Before the implementation of these new guidelines, wholesale clientele could operate this test. It followed under the 2001 Corporations Act in the 716G sub-guidelines. It enabled any client exceeding a balance of $500,000.00 Australia Dollars to receive the wholesale title. Unfortunately, the new guidelines implemented by ASIC removes this capability in the legal framework of trading.
The Director of Traction Fintech in Australia, Sophie Gerber, spoke on the new guidelines. She stated: “The rationale behind the amendment appears to be that the notional value of AU$500,000 under a CFD could be achieved with a modest initial margin. Clients who are classified as wholesale are excluded from certain regulations under the Corporations Act, including issuing of disclosure documents including Product Disclosure Statement and Financial Services Guide; ability to lodge complaints with AFCA; ensuring staff dealing with clients hold appropriate RG 146 courses and the treatment of client money.”
Traders and Investors legally licensed under ASIC will have to review their wholesale clientele going forward. These reviews will determine if the wholesale investor in question evaluated their status with the “Price & Value Test.” These clients will be requested to alter their information to meet the new ASIC requirements.
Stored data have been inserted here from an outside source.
Lemma run_cons triggers ev evs m :
  run triggers (ev :: evs) m =
    ((run triggers evs (handle triggers ev m).1).1,
     ((fun x => (event_id ev, x)) <$> (handle triggers ev m).2) ++
     (run triggers evs (handle triggers ev m).1).2).
Proof.
  simpl. destruct (handle triggers ev m) as [m1 t1]. simpl.
  by destruct (run triggers evs m1).
Qed.

Lemma run_lookup_frame triggers evs m id :
  Forall (fun ev => event_id ev ≠ id) evs →
  (run triggers evs m).1 !! id = m !! id.
Proof.
  intros Hevs. revert m. induction Hevs as [|ev evs Hev _ IH]; intros m; [done|].
  rewrite run_cons. simpl. rewrite IH. by apply handle_lookup_ne.
Qed.

(** The state in which the end event of an execution finds the map: the
    start handler ran, then events of other executions. *)
Lemma recorded_until_end pre t post e m commandLine regex evs :
  trim (commandLine_value e) = commandLine →
  commandLine ≠ [] →
  Forall (fun t' => matches t' commandLine = false) pre →
  new_RegExp (pattern t) = Some regex →
  RegExp_test regex commandLine = true →
  Forall (fun ev => event_id ev ≠ exec_id e) evs →
  (run (pre ++ t :: post) evs
     (handleTerminalCommandStart (pre ++ t :: post) e m).1).1 !! exec_id e = Some regex.
Proof.
  intros Htrim Hne Hpre Hnew Htest Hevs.
  rewrite run_lookup_frame by done.
  rewrite (start_first_match pre t post e m commandLine regex) by done.
  simpl. apply lookup_insert_eq.
Qed.

End EndHandler.

(** ** Start and end of one execution *)

Section Correlation.
Context `{RegExpEngine}.
Implicit Types (triggers pre post : list TriggerConfig) (t : TriggerConfig).
Implicit Types (m : gmap positive RegExp) (e : Execution) (evs : list host_event).

Lemma end_after_start pre t post e e' m commandLine regex evs :
  toString_faithful →
  trim (commandLine_value e) = commandLine →
  commandLine ≠ [] →
  Forall (fun t' => matches t' commandLine = false) pre →
  new_RegExp (pattern t) = Some regex →
  RegExp_test regex commandLine = true →
  Forall (fun ev => event_id ev ≠ exec_id e) evs →
  exec_id e' = exec_id e →
  let triggers := pre ++ t :: post in
  let m' := (run triggers evs (handleTerminalCommandStart triggers e m).1).1 in
  handleTerminalCommandEnd triggers e' m' =
    (delete (exec_id e) m', Removed (exec_id e) :: end_errors pre ++ fires PhaseEnd t).
Proof.
  intros Hfaith Htrim Hne Hpre Hnew Htest Hevs Hid triggers m'.
  unfold handleTerminalCommandEnd. rewrite Hid.
  subst m' triggers.
  rewrite (recorded_until_end pre t post e m commandLine regex evs) by done.
  by rewrite (end_loop_first pre t post commandLine regex).
Qed.

(** C1, amended: an execution whose start event matched trigger [t] (the
    first of the configuration that accepts the trimmed line) and whose end
    event arrives after events of other executions, with the configuration
    read at the end event the same as the one read at the start event: the
    end handler removes the record and executes the onEnd of [t], if it has
    one, and no other action.  Expressions print faithfully. *)
Theorem end_fires_the_trigger_that_started pre t post e e' m commandLine regex evs :
  toString_faithful →
  trim (commandLine_value e) = commandLine →
  commandLine ≠ [] →
  Forall (fun t' => matches t' commandLine = false) pre →
  new_RegExp (pattern t) = Some regex →
  RegExp_test regex commandLine = true →
  Forall (fun ev => event_id ev ≠ exec_id e) evs →
  exec_id e' = exec_id e →
  let triggers := pre ++ t :: post in
  let m' := (run triggers evs (handleTerminalCommandStart triggers e m).1).1 in
  handleTerminalCommandEnd triggers e' m' =
    (delete (exec_id e) m', Removed (exec_id e) :: end_errors pre ++ fires PhaseEnd t)
  ∧ filter (fun x => is_action x = true) (handleTerminalCommandEnd triggers e' m').2
    = fires PhaseEnd t.
Proof.
  intros Hfaith Htrim Hne Hpre Hnew Htest Hevs Hid triggers m'.
  pose proof (end_after_start pre t post e e' m commandLine regex evs
                Hfaith Htrim Hne Hpre Hnew Htest Hevs Hid) as Hend.
  simpl in Hend. fold triggers in Hend. fold m' in Hend.
  split; [done|]. rewrite Hend. simpl.
  rewrite filter_cons_False by done.
  by rewrite list.filter_app, end_errors_not_action, fires_actions.
Qed.

(** C2, amended: [t] is the first trigger of the configuration that
    accepts the trimmed command line, and the configuration read at the end
    event is the one read at the start event.  When the trimmed line is not
    empty, the onStart of [t], if it is there and not empty, is executed by
    the start handler, and its onEnd, if it is there and not empty, by the
    end handler of the same execution; these are the only actions executed,
    so that a trigger that matches but comes after [t] is not fired.  When
    the trimmed line is empty the start handler does nothing, although [t]
    accepts it, and the end handler of an execution that was not in the map
    does nothing either. *)
Theorem first_match_fires_start_and_end pre t post e e' m commandLine regex evs :
  toString_faithful →
  trim (commandLine_value e) = commandLine →
  Forall (fun t' => matches t' commandLine = false) pre →
  new_RegExp (pattern t) = Some regex →
  RegExp_test regex commandLine = true →
  Forall (fun ev => event_id ev ≠ exec_id e) evs →
  exec_id e' = exec_id e →
  let triggers := pre ++ t :: post in
  let started := handleTerminalCommandStart triggers e m in
  let ended := handleTerminalCommandEnd triggers e' (run triggers evs started.1).1 in
  (commandLine ≠ [] →
   (∀ action, onStart t = Some action → action ≠ [] →
              Executed PhaseStart action ∈ started.2)
   ∧ (∀ action, onEnd t = Some action → action ≠ [] →
                Executed PhaseEnd action ∈ ended.2)
   ∧ filter (fun x => is_action x = true) started.2 = fires PhaseStart t
   ∧ filter (fun x => is_action x = true) ended.2 = fires PhaseEnd t)
  ∧ (commandLine = [] →
     started = (m, [])
     ∧ (m !! exec_id e = None → ended = ((run triggers evs m).1, []))).
Proof.
  intros Hfaith Htrim Hpre Hnew Htest Hevs Hid triggers started ended.
  split.
  - intros Hne.
    assert (started = (<[exec_id e := regex]> m,
                       (passed_over commandLine <$> pre) ++
                       Tested (pattern t) commandLine :: Recorded (exec_id e)
                       :: fires PhaseStart t)) as Hstarted.
    { subst started triggers. by apply start_first_match. }
    assert (ended.2 = Removed (exec_id e) :: end_errors pre ++ fires PhaseEnd t) as Hended.
    { subst ended started triggers.
      by rewrite (end_after_start pre t post e e' m commandLine regex evs). }
    rewrite Hended, Hstarted. cbn [snd]. split_and!.
    + intros action Hfield Haction.
      apply elem_of_app. right. do 2 apply list_elem_of_further.
      unfold fires. rewrite Hfield. destruct action; [done|]. simpl. apply list_elem_of_here.
    + intros action Hfield Haction.
      apply list_elem_of_further, elem_of_app. right.
      unfold fires. rewrite Hfield. destruct action; [done|]. simpl. apply list_elem_of_here.
    + rewrite list.filter_app, filter_passed_over. simpl.
      rewrite !filter_cons_False by done. apply fires_actions.
    + rewrite filter_cons_False by done.
      by rewrite list.filter_app, end_errors_not_action, fires_actions.
  - intros Hblank.
    assert (started = (m, [])) as Hstarted.
    { subst started. unfold handleTerminalCommandStart. by rewrite Htrim, Hblank. }
    split; [done|]. intros Hfresh.
    subst ended. rewrite Hstarted. cbn [fst].
    unfold handleTerminalCommandEnd. rewrite Hid, run_lookup_frame by done.
    by rewrite Hfresh.
Qed.
(** A loop whose run is no longer active returns on its next resumption,
    without a request and without touching the component. *)
Lemma resume_inactive clk lane token point w c r :
  isActiveRun c clk token = false ->
  resume clk lane token point w c = Some r ->
  r = (c, Returned, []).
Proof.
  intros Hin H.
  destruct point, w; try discriminate H; cbn [resume] in H;
    injection H as <-; open_loop;
    try match goal with |- context [match ?r with Fulfilled _ => _
                                    | Rejected _ => _ end] => destruct r end;
    rewrite ?Hin; cbn [negb andb orb];
    rewrite ?andb_false_r, ?orb_true_r, ?Hin; cbn [negb andb orb];
    rewrite ?orb_true_r; reflexivity.
Qed.

(** The requests issued by a resumption carry the token of the loop. *)
Lemma resume_calls clk lane token point w c c' point' calls :
  resume clk lane token point w c = Some (c', point', calls) ->
  Forall (fun call => callToken call = token) calls.
Proof.
  intros H.
  destruct point, w; try discriminate H; cbn [resume] in H;
    injection H; clear H; open_loop; split_tests;
    intros H; injection H as <- <- <-; repeat constructor.
Qed.

Lemma resume_token_mono clk lane token point w c c' point' calls :
  resume clk lane token point w c = Some (c', point', calls) ->
  runTokenRef c <= runTokenRef c'.
Proof.
  intros H.
  destruct point, w; try discriminate H; cbn [resume] in H;
    injection H; clear H; open_loop; split_tests;
    intros H; injection H as <- <- <-; cbn; lia.
Qed.

Lemma loopHead_calls clk lane token c c' point calls :
  loopHead clk lane token c = (c', point, calls) ->
  runTokenRef c' = runTokenRef c /\
  Forall (fun call => callToken call = token) calls.
Proof.
  unfold loopHead. destruct (isActiveRun c clk token);
    intros H; injection H as <- <- <-; split; repeat constructor.
Qed.

Lemma run_cons s clk e rest :
  run s ((clk, e) :: rest) =
  (fst (run (fst (step clk e s)) rest),
   (snd (step clk e s) ++ snd (run (fst (step clk e s)) rest))%list).
Proof.
  cbn [run]. destruct (step clk e s) as [s1 calls1]. cbn [fst snd].
  destruct (run s1 rest) as [s2 calls2]. reflexivity.
Qed.

Lemma startRun_spec clk s :
  runTokenRef (component s) <= runTokenRef (component (fst (startRun clk s))) /\
  Forall (fun call => callToken call = runTokenRef (component s) + 1)
    (snd (startRun clk s)) /\
  (Forall (fun l => loopToken l <= runTokenRef (component s)) (loops s) ->
   Forall (fun l => loopToken l
                    <= runTokenRef (component (fst (startRun clk s))))
     (loops (fst (startRun clk s)))).
Proof.
  unfold startRun. destruct (isRunning (component s)).
  - cbn [fst snd]. repeat split; [lia | constructor | auto].
  - match goal with
    | |- context [loopHead clk flashblocks ?t ?c1] =>
        destruct (loopHead clk flashblocks t c1) as [[c2 p1] calls1] eqn:H1
    end.
    destruct (loopHead clk normal (runTokenRef (component s) + 1) c2)
      as [[c3 p2] calls2] eqn:H2.
    apply loopHead_calls in H1, H2. cbn [runTokenRef] in H1.
    destruct H1 as [T1 F1], H2 as [T2 F2]. cbn [fst snd component loops].
    repeat split.
    + lia.
    + apply Forall_app. split; assumption.
    + intros Hb. apply Forall_app. split.
      * eapply Forall_impl; [| exact Hb]. cbn. intros l Hl. lia.
      * repeat constructor; cbn [loopToken]; lia.
Qed.
Lemma crossUp_eq (t : Z) (e : Q) (s : Scan) :
  crossUp elevationDeg t e s =
  if upFires e s
  then mkScan (prevT s) (prevE s) true
         (Some (orDate (bisect (prevT s) t) t)) (passes s)
  else s.
Proof. reflexivity. Qed.

Lemma crossDown_eq (nPasses t : Z) (e : Q) (s : Scan) :
  crossDown elevationDeg nPasses t e s =
  if downFires e s then
    match closedPass t s with
    | Some p =>
        if Z.of_nat (List.length (passes s ++ [p])) >=? nPasses
        then Break (mkScan (prevT s) (prevE s) false (currentAOS s)
                      (passes s ++ [p]))
        else Continue (mkScan (prevT s) (prevE s) false None
                         (passes s ++ [p]))
    | None => Continue (mkScan (prevT s) (prevE s) false None (passes s))
    end
  else Continue s.
Proof.
  unfold crossDown, downFires, closedPass.
  destruct (inPass s && Qltb 0 (prevE s) && Qle_bool e 0); [|reflexivity].
  destruct (currentAOS s) as [a|]; [|reflexivity].
  destruct (a <? _); reflexivity.
Qed.

(** A crossing time, refined or not, lies between the two samples. *)
Lemma orDate_inside (t0 t : Z) :
  t0 <= t -> t0 <= orDate (bisect t0 t) t <= t.
Proof.
  intro Hle. destruct (bisect t0 t) as [r|] eqn:E; simpl.
  - eapply bisectCrossingTime_inside; eauto.
  - lia.
Qed.

Lemma scanBody_null (nPasses tMs : Z) (s : Scan) :
  elevationDeg tMs = None ->
  scanBody elevationDeg nPasses tMs s = Continue s.
Proof.
  intro H. unfold scanBody. rewrite newDate_inject_Z, H. reflexivity.
Qed.
(** The digit loop of [ParseUint(s, 10, 64)]: [n] is the value read so far.
    A byte that is not a decimal digit is a syntax error; an overflow of
    [n*10] or of [n*10 + d] is a range error, reported as soon as it
    occurs. *)
Fixpoint ParseUint_loop (s : bytes) (n : Z) : Z + num_err_kind :=
  match s with
  | [] => inl n
  | c :: s' =>
      if is_digit c then
        let d := byte_val c - 48 in
        if MaxUint64 / 10 + 1 <=? n then inr ErrRange
        else
          let n10 := n * 10 in
          let n1 := (n10 + d) mod 2 ^ 64 in
          if (n1 <? n10) || (MaxUint64 <? n1) then inr ErrRange
          else ParseUint_loop s' n1
      else inr ErrSyntax
  end.

Definition ParseUint (s : bytes) : Z + num_err_kind :=
  match s with
  | [] => inr ErrSyntax
  | _ => ParseUint_loop s 0
  end.

(** [strconv.ParseInt(s, 10, 64)], with the name of the reporting function
    as a parameter ([Atoi] reports under its own name). *)
Definition ParseInt_as (fn : string) (s : string) : Z * option NumError :=
  let fail k := {| Func := fn; Num := s; Err := k |} in
  match bytes_of s with
  | [] => (0, Some (fail ErrSyntax))
  | c :: rest =>
      let neg := byte_eqb c "-" in
      let digits := if byte_eqb c "+" || neg then rest else c :: rest in
      match ParseUint digits with
      | inr ErrSyntax => (0, Some (fail ErrSyntax))
      | inr ErrRange =>
          if neg then (MinInt64, Some (fail ErrRange))
          else (MaxInt64, Some (fail ErrRange))
      | inl un =>
          let cutoff := 2 ^ 63 in
          if negb neg && (cutoff <=? un) then (MaxInt64, Some (fail ErrRange))
          else if neg && (cutoff <? un) then (MinInt64, Some (fail ErrRange))
          else (if neg then wrap64 (- un) else un, None)
      end
  end.
Lemma rounds_half_up_pos d c :
  rounds_half_up d c -> (0 <? c) = Dleb Decimal_0_005 d.
Proof.
  unfold rounds_half_up, Dleb, Dcompare, rescale_down, Decimal_0_005.
  cbn zeta. cbn [coef exp]. intros [Hs Hb].
  destruct (Z.le_gt_cases (-2) (exp d)) as [He|He].
  - rewrite Z.min_r in Hs, Hb by lia. rewrite Z.min_l by lia.
    replace (-2 - -2) with 0 in Hb by lia. rewrite Z.pow_0_r in Hb.
    change (10 ^ (-3 - -3)) with 1.
    replace (exp d - -3) with ((exp d - -2) + 1) by lia.
    rewrite Z.pow_add_r by lia. change (10 ^ 1) with 10.
    set (x := coef d * 10 ^ (exp d - -2)) in *.
    replace (coef d * (10 ^ (exp d - -2) * 10)) with (10 * x) by (unfold x; ring).
    destruct (Z.compare_spec (5 * 1) (10 * x)); destruct (Z.ltb_spec 0 c);
      try done; lia.
  - rewrite Z.min_l in Hs, Hb by lia. rewrite Z.min_r by lia.
    rewrite Z.sub_diag, Z.pow_0_r, Z.mul_1_r in *.
    replace (-2 - exp d) with ((-3 - exp d) + 1) in Hb by lia.
    rewrite Z.pow_add_r in Hb by lia. change (10 ^ 1) with 10 in Hb.
    assert (0 < 10 ^ (-3 - exp d)) as Hw by (apply pow10_pos; lia).
    set (w := 10 ^ (-3 - exp d)) in *.
    destruct (Z.compare_spec (5 * w) (coef d)); destruct (Z.ltb_spec 0 c);
      try done; nia.
Qed.

(** X2. The prices [validate_price] accepts are exactly the decimals from
    0.005 to 1,000,000: a positive price below half a hundredth is
    rejected, because it rounds to 0.00. An accepted price comes back as
    a whole number of hundredths between 0.01 and 1,000,000.00. *)
Theorem validate_price_accepts_iff (d : Decimal) :
  is_ok (validate_price (AsDecimal d))
    = Dleb Decimal_0_005 d && Dleb d Decimal_1000000
  /\ (forall q, validate_price (AsDecimal d) = Ok q ->
        exp q = -2 /\ 1 <= coef q <= 100000000).
Proof.
  split.
  - destruct (Dleb d Decimal_1000000) eqn:Hle.
    + destruct (rounds_half_up_total d) as [c Hc].
      rewrite (validate_price_rounds d c Hle Hc), andb_true_r.
      rewrite <- (rounds_half_up_pos d c Hc).
      by destruct (Z.leb_spec c 0), (Z.ltb_spec 0 c); try lia.
    + rewrite andb_false_r. unfold validate_price, Field_precio.
      by rewrite Hle, andb_false_r.
  - intros q (d' & _ & He & _ & Hc)%validate_price_Ok. split; [done|lia].
Qed.
End MorePrices.

(** X2 at work. *)
Lemma validate_price_accepts_iff_witness :
  validate_price (AsDecimal (Dec 5 (-3))) = Ok (Dec 1 (-2))
  /\ exp (Dec 1 (-2)) = (-2)%Z
  /\ is_ok (validate_price (AsDecimal (Dec 4999 (-6)))) = false.
Proof.
  assert (validate_price (AsDecimal (Dec 5 (-3))) = Ok (Dec 1 (-2))) as H by reflexivity.
  destruct (validate_price_accepts_iff (Dec 5 (-3))) as [_ Hq].
  destruct (validate_price_accepts_iff (Dec 4999 (-6))) as [Hno _].
  split; [exact H|]. split; [exact (proj1 (Hq _ H))|]. rewrite Hno. reflexivity.
Defined.

(** X3. A list of categories that [validate_categories] returns has 1 to 10
    entries, all allowed, none repeated, with the same members as the
    normal forms of the entries received; and it passes validation again
    unchanged. *)
Theorem validate_categories_output_stable (ucd : unicodedata) (raw cs : list str) :
  validate_categories ucd raw = Ok cs ->
  (1 <= length cs <= 10)%nat
  /\ NoDup cs
  /\ Forall (fun x => x ∈ CATEGORIAS_PERMITIDAS) cs
  /\ (forall x, x ∈ cs <-> x ∈ map (c_norm ucd) raw)
  /\ validate_categories ucd cs = Ok cs.
Proof.
  intros H. pose proof (validate_categories_idem ucd _ _ H) as Hidem.
  rewrite validate_categories_spec in H.
  destruct ((1 <=? length raw)%nat && (length raw <=? 10)%nat
            && forallb (fun c => allowed (c_norm ucd c)) raw) eqn:E; [|done].
  injection H as <-. apply andb_prop in E as [E Hall].
  apply andb_prop in E as [H1 H10]. apply Nat.leb_le in H1, H10.
  pose proof (first_occurrences_length (map (c_norm ucd) raw)) as Hl.
  rewrite length_map in Hl.
  split; [|split; [apply first_occurrences_NoDup|split; [|split; [|done]]]].
  - split; [|lia]. destruct raw; [simpl in H1; lia|]. simpl. lia.
  - apply Forall_forall. intros x Hx.
    apply (proj1 (first_occurrences_elem x _)) in Hx.
    apply list_elem_of_In, in_map_iff in Hx as (c & <- & Hc).
    rewrite forallb_forall in Hall. apply Hall in Hc.
    by apply bool_decide_eq_true in Hc.
  - intros x. apply first_occurrences_elem.
Qed.

(** X3 at work. *)
Lemma validate_categories_output_stable_witness :
  validate_categories ucd_latin1 (map pystr ["Lácteo"; " ORGÁNICO"; "lacteo"]%string)
    = Ok (map pystr ["lacteo"; "organico"]%string)
  /\ validate_categories ucd_latin1 (map pystr ["lacteo"; "organico"]%string)
     = Ok (map pystr ["lacteo"; "organico"]%string).
Proof.
  assert (validate_categories ucd_latin1 (map pystr ["Lácteo"; " ORGÁNICO"; "lacteo"]%string)
          = Ok (map pystr ["lacteo"; "organico"]%string)) as H by (by vm_compute).
  split; [exact H|].
  exact (proj2 (proj2 (proj2 (proj2 (validate_categories_output_stable _ _ _ H))))).
Defined.

(** ** Accent stripping on the characters of a name *)

Lemma name_rest_latin1 c : name_rest c = true -> c < 0x100.
Proof.
  unfold name_rest, name_first, between. rewrite !orb_true_iff, !andb_true_iff.
  rewrite !bool_decide_eq_true, !N.leb_le.
  intros [[[[[_ H]|[_ H]]|H]|[_ H]]|H]; try lia.
  - vm_compute in H. repeat (apply elem_of_cons in H as [->|H]; [lia|]).
    by apply elem_of_nil in H.
  - vm_compute in H. repeat (apply elem_of_cons in H as [->|H]; [lia|]).
    by apply elem_of_nil in H.
Qed.

Lemma name_rest_strips_to_ascii ucd c :
  name_rest c = true -> strips_to_ascii ucd c = true.
Proof.
  intros H.
  assert (forallb (fun c => implb (name_rest c) (strips_to_ascii ucd c))
            (map N.of_nat (seq 0 256)) = true) as Hall by (by vm_compute).
  rewrite forallb_forall in Hall.
  specialize (Hall c (latin1_range c (name_rest_latin1 c H))).
  by rewrite H in Hall.
Qed.

Lemma forallb_weaken {A} (f g : A -> bool) l :
  (forall x, f x = true -> g x = true) -> forallb f l = true -> forallb g l = true.
Proof.
  intros Hfg. rewrite !forallb_forall. auto.
Qed.

Lemma strip_accents_name_chars ucd s :
  forallb name_rest s = true ->
  length (_strip_accents ucd s) = length s
  /\ forallb (fun c => (c <? 0x80) && name_rest c) (_strip_accents ucd s) = true
  /\ _strip_accents ucd (_strip_accents ucd s) = _strip_accents ucd s.
Proof.
  intros Hs.
  assert (forall t, forallb name_rest t = true ->
            _strip_accents ucd t
            = flat_map (fun c => List.filter (fun x => negb (combining ucd x))
                                   (NFKD_latin1 c)) t) as Hflat.
  { intros t Ht. unfold _strip_accents, normalize_NFKD.
    assert (forallb latin1 t = true) as ->.
    { apply forallb_forall. intros c Hc. rewrite forallb_forall in Ht.
      apply N.ltb_lt, name_rest_latin1. auto. }
    clear Ht. induction t as [|c t IH]; [done|]. simpl.
    by rewrite List.filter_app, IH. }
  assert (forall t, forallb name_rest t = true ->
            length (_strip_accents ucd t) = length t
            /\ forallb (fun c => (c <? 0x80) && name_rest c
                          && bool_decide (List.filter (fun x => negb (combining ucd x))
                                            (NFKD_latin1 c) = [c]))
                 (_strip_accents ucd t) = true) as Hone.
  { intros t Ht. rewrite (Hflat t Ht). induction t as [|c t IH]; [done|].
    cbn [forallb] in Ht. apply andb_prop in Ht as [Hc Ht].
    destruct (IH Ht) as [IH1 IH2]. cbn [flat_map].
    pose proof (name_rest_strips_to_ascii ucd c Hc) as Hsa.
    unfold strips_to_ascii in Hsa.
    destruct (List.filter _ (NFKD_latin1 c)) as [|a [|? ?]]; try done.
    cbn [app length forallb]. rewrite IH1, Hsa, IH2. done. }
  destruct (Hone s Hs) as [Hlen Hall]. split; [done|]. split.
  - eapply forallb_weaken; [|exact Hall]. intros c. cbn beta.
    rewrite !andb_true_iff. tauto.
  - set (t := _strip_accents ucd s) in *. rewrite Hflat.
    2:{ eapply forallb_weaken; [|exact Hall]. intros c. cbn beta.
        rewrite !andb_true_iff. tauto. }
    clear -Hall. induction t as [|c t IH]; [done|].
    cbn [forallb] in Hall. apply andb_prop in Hall as [Hc Ht].
    apply andb_prop in Hc as [_ Hc]. apply bool_decide_eq_true in Hc.
    cbn [flat_map]. by rewrite Hc, IH.
Qed.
Sophie Gerber finished her remarks by saying: “Where it is no longer appropriate that the client is classified as a wholesale investor. The licensee should inform the client of the reclassification, including issuing disclosure documentation and advising the client of his or her new customer protections. A reconciliation of client money should also immediately occur to ensure that client money which was previously classified as wholesale adheres to the rules for the treatment of retail client money.”